To “un-mess” myself, I like to use a strategy that worked for me as a kid – some good old-fashioned self-talk – ala Lev Vygotsky. My grown-up version of self-talk takes the form of questions that I ask and answer myself (I only occasionally do this out loud). The good news is they’ve also worked well for my colleagues and the people I coach – and I hope they will for you too.
1. Am I keeping the mission and values central to every decision I am making? Remembering why you do the work and what you stand for–and will not stand for—are critical to good decision-making and productivity in a crisis. We all need to be grounded or anchored, and this question always gets me back to center.
2. What can I simplify at work, in my life, and for my team? Accomplishing even the simplest things can seem insurmountable when your world is turned upside down. Our economy shutting down, communications rhythms changing, and having your whole “way of working” change overnight has had pretty serious ripple effects. A strong leader works to simplify things for themselves and for their team. Doing so can focus a team and allow them to even feel motivated with newfound direction.
3. How can I work collaboratively to identify bias, blind-spots, and inequities in our decisions and work without thwarting decisiveness? Even if it isn’t within your normal mode, you’ll have to move fast to make decisions and to give direction in crisis. Acting on instinct and doing so confidently provides what seems most needed – guidance. However, our instincts are inherently biased and we have blind spots. We can’t let the need to provide guidance and decisiveness over-ride informed decision-making. Take a second, ask a trusted colleague, mentor or team-member to check your thinking and make sure it’s someone who thinks differently and is willing to challenge you.
4. How am I adding value or support during the interactions that I have? If you’re leading a team, it’s likely that you’re getting bombarded with questions or working to keep people engaged while managing your own stuff (which is very real right now). In this harried time, there’s a big risk that some of these interactions devolve into transactions. Getting things done now is important, but you have to remember that the fight against inequity is an ultra-marathon; and building team and developing people can’t be lost in all of this. Make sure that you are entering conversations and interactions with intention and aiming to add value in as many interactions as possible.

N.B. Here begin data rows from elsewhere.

(** The operation after its row has been found *)
Lemma fill_row_spec c ls q n k b : batch_inv c ls b → row_for_new b k → k < max_num_reqs c → req_id_to_index b !! req_id q = None → request_ok c ls (out_heap b) q n →
  wp (enter_lists k q;; zoom req_id_to_index set_req_id_to_index (dict_set (req_id q) k);; enter_tokens k q;;
      match sampling_params q, pooling_params q with
      | Some p, _ => enter_sampling k (req_id q) (req_generator q) p
      | None, Some pp => on_ids pooling_params_of set_pooling_params_of (dict_set (req_id q) pp);; on_rows needs_token_ids set_needs_token_ids (np_set k (requires_token_ids pp))
      | None, None => raise NotImplementedError
      end;;
      on_icol num_accepted_tokens_cpu (np_set k 1%Z);; enter_lora k (req_id q) (lora_request q);; mret k) b
    (λ k' b', k' = k ∧ batch_inv c ls b' ∧ builder b' = builder b ∧ entered_batch c ls q n k b b').
Proof.
  intros H Hrow Hk Hid Hq. pose proof H as [Hc Hr Hlen Ho Hs Hix Hb Hocc Hfree Hpool Hlo]. pose proof (new_row_free c ls b k H Hrow) as Hfk. destruct (Hfree k Hfk) as (Fg & Fb & Fs).
  apply wp_bind. eapply wp_mono; [apply enter_lists_spec; [exact Hrow|done|done|done]|]. intros [] b1 H1. pose proof (le_rest _ _ _ _ H1) as E1. apply wp_bind, wp_zoom, wp_modify.
  assert (rows_shape c ls (rows b1)) as S1 by (rewrite E1; destruct Hr; by constructor). assert (out_heap b1 = out_heap b ∧ config b1 = c ∧ req_id_to_index b1 = req_id_to_index b) as (Hh1 & C1 & X1) by (by rewrite E1). rewrite X1.
  apply wp_bind. eapply wp_mono; [apply (enter_tokens_spec c ls k q n); [exact S1|done|cbn; by rewrite Hh1]|]. cbn. rewrite Hh1. intros [] b2 [H2 E2].
  apply wp_bind. eapply wp_mono; [apply (enter_params_spec c ls k q n); [by rewrite E2|apply H2|done|rewrite E2; cbn; by rewrite Hh1]|].
  intros [] b3 (H3 & P1 & P2 & P3 & P4 & P5 & P6 & P7 & P8 & P9 & P10 & P11 & P12 & P13). assert (rows_shape c ls (rows b3)) as S3.
  { pose proof (te_shape _ _ _ _ _ _ _ _ H2) as [Sic Sfc St Sf Sb Sm Sn]. destruct H3 as [K1 K2 K3 _ K5 K6 (L1 & L2 & L3 & L4 & _)]. constructor; rewrite ?L1, ?L2, ?L4, ?K6; try done; [| |by apply K5].
    - intros col. destruct (decide (col = top_k_cpu)) as [->|]; [|by rewrite K3]. destruct (sampling_params q); rewrite K2, ?length_insert; auto.
    - intros col. destruct (sampling_params q); rewrite K1, ?length_insert; auto. }
  apply wp_bind, wp_zoom, wp_zoom, wp_np_set; [by rewrite (rs_icols _ _ _ S3)|]. set (b4 := set_rows _ b3).
  assert (by_id b2 = by_id b1) as Eby by (by rewrite E2). assert (by_id b1 = by_id b) as Eby1 by (by rewrite E1).
  apply wp_bind. eapply wp_mono.
  { apply (enter_lora_spec c ls (lora_of b)); [|done| |unfold lora_of; by rewrite Hid|apply Hq].
    - destruct S3. constructor; cbn; try done. intros col. unfold fset. case_decide; rewrite ?length_insert; auto.
    - intros l. specialize (Hlo l). cbn. rewrite P3, P4, Eby, Eby1. done. }
  intros [] b5 (Hlo5 & (s1 & s2 & Eby5) & Eb5). apply wp_ret. set (r4 := rows b5).
  assert (r4 = set_icols (fset request_lora_mapping (<[k := lora_id_of (lora_request q)]> (icols (rows b3) request_lora_mapping)) (fset num_accepted_tokens_cpu (<[k := 1%Z]> (icols (rows b3) num_accepted_tokens_cpu)) (icols (rows b3)))) (rows b3)) as H4.
  { unfold r4. rewrite Eb5. cbn. fset_simpl. done. }
  pose proof (added_shape c ls k q n b b1 _ _ r4 H Hq Hk Hrow H1 H2 H3 H4) as Sh. pose proof (added_off c ls k q n b b1 _ _ r4 H Hq Hk Hrow H1 H2 H3 H4) as Off.
  pose proof (added_row_ok c ls k q n b b1 _ _ r4 H Hq Hk Hrow H1 H2 H3 H4) as Rok. pose proof (added_data c ls k q n b b1 _ _ r4 H Hq Hk Hrow H1 H2 H3 H4 Fg Fb) as Data.
  pose proof (added_icols c ls k q n b b1 _ _ r4 H Hq Hk Hrow H1 H2 H3 H4 request_lora_mapping) as Elo. cbn in Elo.
  assert (req_output_token_ids r4 = req_output_token_ids (rows b1) ∧ spec_token_ids r4 = spec_token_ids (rows b1)) as [Eout Esp].
  { pose proof (pe_rest _ _ _ _ _ H3) as (_ & _ & _ & _ & K5 & K6). pose proof (te_rest _ _ _ _ _ _ _ _ H2) as (_ & _ & _ & _ & _ & F6 & F7). rewrite H4. cbn. by rewrite K5, K6, F6, F7. }
  assert (_req_ids b5 = _req_ids b1 ∧ req_id_to_index b5 = <[req_id q := k]> (req_id_to_index b) ∧ builder b5 = builder b ∧ config b5 = c) as (I1 & I2 & I3 & I4).
  { rewrite Eb5. cbn. rewrite P5, P6, P7, P8. rewrite E2. cbn. split_and!; [done|done| |done]. by rewrite E1. }
  assert (∀ j, occupied b5 j ↔ j = k ∨ occupied b j) as Eocc.
  { intros j. unfold occupied. rewrite I1. rewrite (le_ids _ _ _ _ H1). case_decide; naive_solver. }
  split_and!; [done| |done|].
  - constructor; [done|done| | | | |by rewrite I3| | | |].
    + rewrite I1, (le_length _ _ _ _ H1). lia.
    + fold r4. by rewrite Eout, I1, (le_outputs_length _ _ _ _ H1).
    + fold r4. rewrite Esp, I1. apply H1.
    + intros id' j. rewrite I1, I2, (le_ids _ _ _ _ H1). destruct (decide (id' = req_id q)) as [->|N].
      * rewrite lookup_insert_eq. case_decide as Ej; [naive_solver|]. split; [congruence|]. intros Hj%Hix. congruence.
      * rewrite lookup_insert_ne, Hix by done. case_decide as Ej; [|done]. subst j. split; [intros Hj; exfalso; apply Hfk; by exists id'|congruence].
    + intros j [->|Hj]%Eocc; [exact Rok|]. eapply agree_off_ok; [exact Off|congruence|by apply Hocc].
    + intros j Hj. rewrite Eocc in Hj. assert (j ≠ k) as N by tauto. destruct (Hfree j) as (G1 & G2 & G3); [tauto|]. destruct Off as [_ _ _ _ _ _ Og Ob _ Os]. fold r4. by rewrite Og, Ob, Os.
    + intros Hp. destruct (Hpool Hp) as [Pg Pb]. pose proof (ro_kind _ _ _ _ _ Hq) as Hkind. rewrite Hp in Hkind. destruct Hkind as [Hsp _]. pose proof (pe_dicts _ _ _ _ _ H3) as Hd. rewrite Hsp in Hd. destruct Hd as [D1 D2].
      pose proof (te_rest _ _ _ _ _ _ _ _ H2) as (_ & F2 & _ & F4 & _). fold r4. rewrite H4. cbn. rewrite D1, D2, F2, F4, E1. cbn. done.
    + eapply lora_ok_ext; [|exact Hlo5]. intros id'. unfold lora_of. rewrite I2. fold r4. rewrite Elo. case_decide as Ei.
      * subst. rewrite lookup_insert_eq. cbn. by rewrite list_lookup_insert_eq by (by rewrite (rs_icols _ _ _ Hr)).
      * rewrite lookup_insert_ne by done. destruct (req_id_to_index b !! id') as [j|] eqn:Ej; [|done]. cbn. rewrite list_lookup_insert_ne; [done|]. intros ->. apply Hix in Ej. apply Hfk. by exists id'.
  - constructor; [by rewrite I1; apply H1|by rewrite I1; apply H1|done|exact Data| | | |].
    + intros j Hj. assert (j ≠ k) as N by congruence. fold r4. apply (agree_off_data c k); [exact Off|done|]. rewrite Esp. apply (le_spec_old _ _ _ _ H1); [done|]. by apply occupied_lt.
    + intros s. rewrite Eb5. cbn. rewrite Eby5. cbn. rewrite P1, Eby, Eby1. done.
    + rewrite Eb5. cbn. rewrite Eby5. cbn. rewrite P2, Eby, Eby1. done.
    + rewrite Eb5. cbn. rewrite P5, P9, P10, P11, P12, P13, E2. cbn. rewrite E1. done.
Qed.
(** A step on a map from request ids: requests leave, then requests enter. *)
Definition leave {A} (m : gmap string A) (removed : list string) : gmap string A := foldl (λ m id, delete id m) m removed.
Definition enter {A} (entry : CachedRequestState → A) (m : gmap string A) (added : list CachedRequestState) : gmap string A :=
  foldl (λ m q, <[req_id q := entry q]> m) m added.
Definition abs_step {A} (entry : CachedRequestState → A) (removed : list string) (added : list CachedRequestState) (m : gmap string A) : gmap string A :=
  enter entry (leave m removed) added.

Definition prompt_len (q : CachedRequestState) : nat := match length_from_prompt_token_ids_or_embeds (prompt_token_ids q) (prompt_embeds q) with Ok n => n | Raise _ => 0 end.

(** The changes of a step to the rows of the batch, in the order of
    [GPUModelRunner._update_states]; what it does in between to requests that stay in the batch
    (counts, new blocks and tokens) is not part of it. *)
Definition remove_all (ids : list string) : M InputBatch () := for_each ids (λ id, remove_request id;; mret ()).
Definition add_all (qs : list CachedRequestState) : M InputBatch () := for_each qs (λ q, add_request q;; mret ()).
Definition update_batch (removed : list string) (added : list CachedRequestState) (groups : nat) (threshold : option Z) (sched : gmap string Z) : M InputBatch () :=
  remove_all removed;;
  add_all added;;
  condense;;
  _may_reorder_batch groups threshold sched.

(** ** Lemmas on maps *)

Lemma leave_lookup {A} (m : gmap string A) ids id : leave m ids !! id = if decide (id ∈ ids) then None else m !! id.
Proof.
  revert m. induction ids as [|i ids IH]; intros m; [by rewrite decide_False by apply not_elem_of_nil|]. cbn. unfold leave in IH. rewrite IH. destruct (decide (id = i)) as [->|N].
  - rewrite lookup_delete_eq, (decide_True (P := i ∈ i :: ids)) by left. by case_decide.
  - rewrite lookup_delete_ne by done. destruct (decide (id ∈ ids)); [by rewrite decide_True by (by right)|]. rewrite decide_False; [done|]. rewrite elem_of_cons. tauto.
Qed.
Lemma keeps_requests_map c b b' : keeps_requests c b b' → requests c b' = requests c b.
Proof.
  intros [Hd Hk _]. apply map_eq. intros id. unfold requests. rewrite !lookup_fmap. destruct (req_id_to_index b !! id) as [k|] eqn:E, (req_id_to_index b' !! id) as [k'|] eqn:E'; cbn; [|exfalso..|done].
  - by rewrite (Hk id k k').
  - apply (not_elem_of_dom (req_id_to_index b')) in E'. apply E'. rewrite Hd. apply elem_of_dom. eauto.
  - apply (not_elem_of_dom (req_id_to_index b)) in E. apply E. rewrite <-Hd. apply elem_of_dom. eauto.
Qed.
Lemma requests_dom c b id : is_Some (requests c b !! id) ↔ is_Some (req_id_to_index b !! id).
Proof. unfold requests. by rewrite lookup_fmap, fmap_is_Some. Qed.
Lemma requests_size c b : size (requests c b) = num_reqs b.
Proof. unfold requests, num_reqs. apply map_size_fmap. Qed.

(** ** Changes that wait for the next refresh

    [v0] is what a processor holds per row and [σ] what it should hold per request.  Replaying
    the additions leaves every row that is not marked as removed right. *)
Definition payload {T} (ns : SamplingParams → option (list Z) → oref → option T) (q : CachedRequestState) : option T :=
  sampling_params q ≫= λ p, ns p (prompt_token_ids q) (output_token_ids q).
Definition row_payload {T} (σ : gmap string (option T)) (b : InputBatch) (k : nat) : option T := slot b k ≫= λ id, mjoin (σ !! id).

Section changes.
Context (c : Config) (ls : list Layout) {T : Type} (ns : SamplingParams → option (list Z) → oref → option T) (v0 : nat → option T).

Record changing (σ : gmap string (option T)) (b : InputBatch) : Prop := {
  ch_inv : batch_inv c ls b;
  ch_holes : holes b;
  ch_moved : Builder.moved (builder b) = [];
  ch_added : Forall (λ a : AddedRequest, a.1.1.1 < max_num_reqs c) (Builder.added (builder b));
  ch_track : is_pooling_model c = false → ∀ k, k ∉ Builder._removed (builder b) → foldl (ref_added ns) v0 (Builder.added (builder b)) k = row_payload σ b k;
}.
(** What no change of the batch touches *)
Definition batch_frame (b b' : InputBatch) : Prop := logitsprocs b' = logitsprocs b ∧ out_heap b' = out_heap b.
#[local] Instance batch_frame_preorder : PreOrder batch_frame.
Proof. split; [done|]. intros b1 b2 b3 [] []. split; congruence. Qed.

Lemma remove_changing id σ b : changing σ b → Builder._is_removed_sorted (builder b) = false →
  wp (remove_request id) b (λ _ b', changing (delete id σ) b' ∧ Builder._is_removed_sorted (builder b') = false ∧ requests c b' = delete id (requests c b) ∧ batch_frame b b').
Proof.
  intros [H Hh Hm Ha Ht] Hs. destruct (req_id_to_index b !! id) as [k|] eqn:Hid.
  - eapply wp_mono; [by apply (remove_rows_spec c ls id k)|]. intros r b' [-> Hl]. destruct (row_left_inv c ls id k b b' H Hh Hid Hs Hl) as (H' & Hh' & _ & Hold).
    destruct Hl as ([Ei Ex _ _ Eb _ _ _ _ (R1 & R2 & _ & _ & R5)] & _). split_and!; [constructor; [done|done|by rewrite Eb|by rewrite Eb|]|by rewrite Eb| |done].
    + intros Hp j. rewrite Eb. cbn. rewrite elem_of_app, list_elem_of_singleton. intros Hj. rewrite Ht by tauto. unfold row_payload, slot. rewrite Ei, list_lookup_insert_ne by (intros ->; tauto).
      destruct (_req_ids b !! j) as [[id'|]|] eqn:Ej; [|done..]. cbn. rewrite lookup_delete_ne; [done|]. intros <-. apply (bi_index _ _ _ H) in Ej. naive_solver.
    + apply map_eq. intros id'. destruct (decide (id' = id)) as [->|N]; [rewrite lookup_delete_eq; unfold requests; by rewrite Ex, lookup_fmap, lookup_delete_eq|]. rewrite lookup_delete_ne by done. unfold requests. rewrite !lookup_fmap.
      destruct (req_id_to_index b' !! id') as [j|] eqn:Ej; [destruct (Hold j id' Ej) as (_ & -> & E); cbn; by rewrite E|]. rewrite Ex, lookup_delete_ne in Ej by done. by rewrite Ej.
  - unfold wp. rewrite remove_unknown by done. split_and!; [|done| |done..].
    + constructor; try done. intros Hp k Hk. rewrite Ht by done. unfold row_payload. destruct (slot b k) as [id'|] eqn:Ej; [|done]. cbn. rewrite lookup_delete_ne; [done|]. intros <-. apply slot_Some, (bi_index _ _ _ H) in Ej. congruence.
    + rewrite delete_id; [done|]. unfold requests. by rewrite lookup_fmap, Hid.
Qed.

Lemma add_changing q σ b : changing σ b → num_reqs b < max_num_reqs c → req_id_to_index b !! req_id q = None → request_ok c ls (out_heap b) q (prompt_len q) →
  wp (add_request q) b (λ _ b', changing (<[req_id q := payload ns q]> σ) b' ∧
    requests c b' = <[req_id q := request_row c ls (out_heap b) q (prompt_len q)]> (requests c b) ∧ batch_frame b b').
Proof.
  intros [H Hh Hm Ha Ht] Hn Hid Hq. eapply wp_mono; [by apply (add_request_spec c ls q (prompt_len q))|]. intros k b' (H' & Hh' & Hrow & Hk & He & Em & Ea & Er).
  pose proof (new_row_free c ls b k H Hrow) as Hfree. destruct He as [Ei _ Ex Ed Eo _ _ (R1 & R2 & R3 & R4 & _)]. split_and!; [constructor; [done|done|by rewrite Em| |]| |done].
  - rewrite Ea. apply Forall_app. split; [done|]. destruct (sampling_params q); [by apply Forall_singleton|constructor].
  - intros Hp j Hj. rewrite Ea. pose proof (ro_kind _ _ _ _ _ Hq) as Hkind. rewrite Hp in Hkind. destruct Hkind as [p Ep]. rewrite Ep, foldl_snoc. unfold ref_added at 1. cbn. unfold row_payload, slot. rewrite Ei. case_decide as Ej.
    + cbn. rewrite lookup_insert_eq. cbn. unfold payload. by rewrite Ep.
    + rewrite (Ht Hp j); [|rewrite Er in Hj; tauto]. unfold row_payload, slot. destruct (_req_ids b !! j) as [[id'|]|] eqn:Ejd; [|done..]. cbn. rewrite lookup_insert_ne; [done|].
      intros <-. apply (bi_index _ _ _ H) in Ejd. congruence.
  - apply map_eq. intros id. unfold requests. rewrite Ex, lookup_fmap. destruct (decide (id = req_id q)) as [->|N]; [rewrite !lookup_insert_eq; cbn; by rewrite Ed|]. rewrite !lookup_insert_ne, lookup_fmap by done.
    destruct (req_id_to_index b !! id) as [j|] eqn:Ej; [|done]. cbn. rewrite Eo; [done|]. exists id. by apply (bi_index _ _ _ H).
Qed.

5. Am I keeping my team and those around me appropriately updated (without overwhelming them)? You are likely hearing all sorts of news from every direction – schools are staying closed; the budget situation is going from bad to worse; inequities are deepening, and trauma is reigning. As a leader you have the unenviable position of knowing all of these things. Part of your job is to keep your team updated, but appropriately: giving people the information they need to do their best, transparently, without causing undue stress or concern by sharing too much.
6. How can I consistently be straightforward about where we are and what we still don’t know while still having relentless hope about the future? Mandela taught us that courage was not the absence of fear but the triumph over it; and Stockdale taught us that a brutal honesty about our realities paired with an unwavering confidence that we’ll prevail is key to thriving. Leaders must be clear about both the challenges we’re facing and have confidence that we’ll win in the end—because we have to. Pragmatic optimism is the key, especially in a time when, more than ever, people need the truth and hope.
Getting to clarity is hard enough to do on your own right now, much less for a team or your entire organization, but it’s sorely needed. Engaging in some disciplined reflection before or while you act will ensure that you, and more importantly, your teams and stakeholders will have a much clearer pathway forward – which is exactly what we need right now.
– Jeremy
Special thanks to Gallup and Impact Ladder for inspiring some of these questions.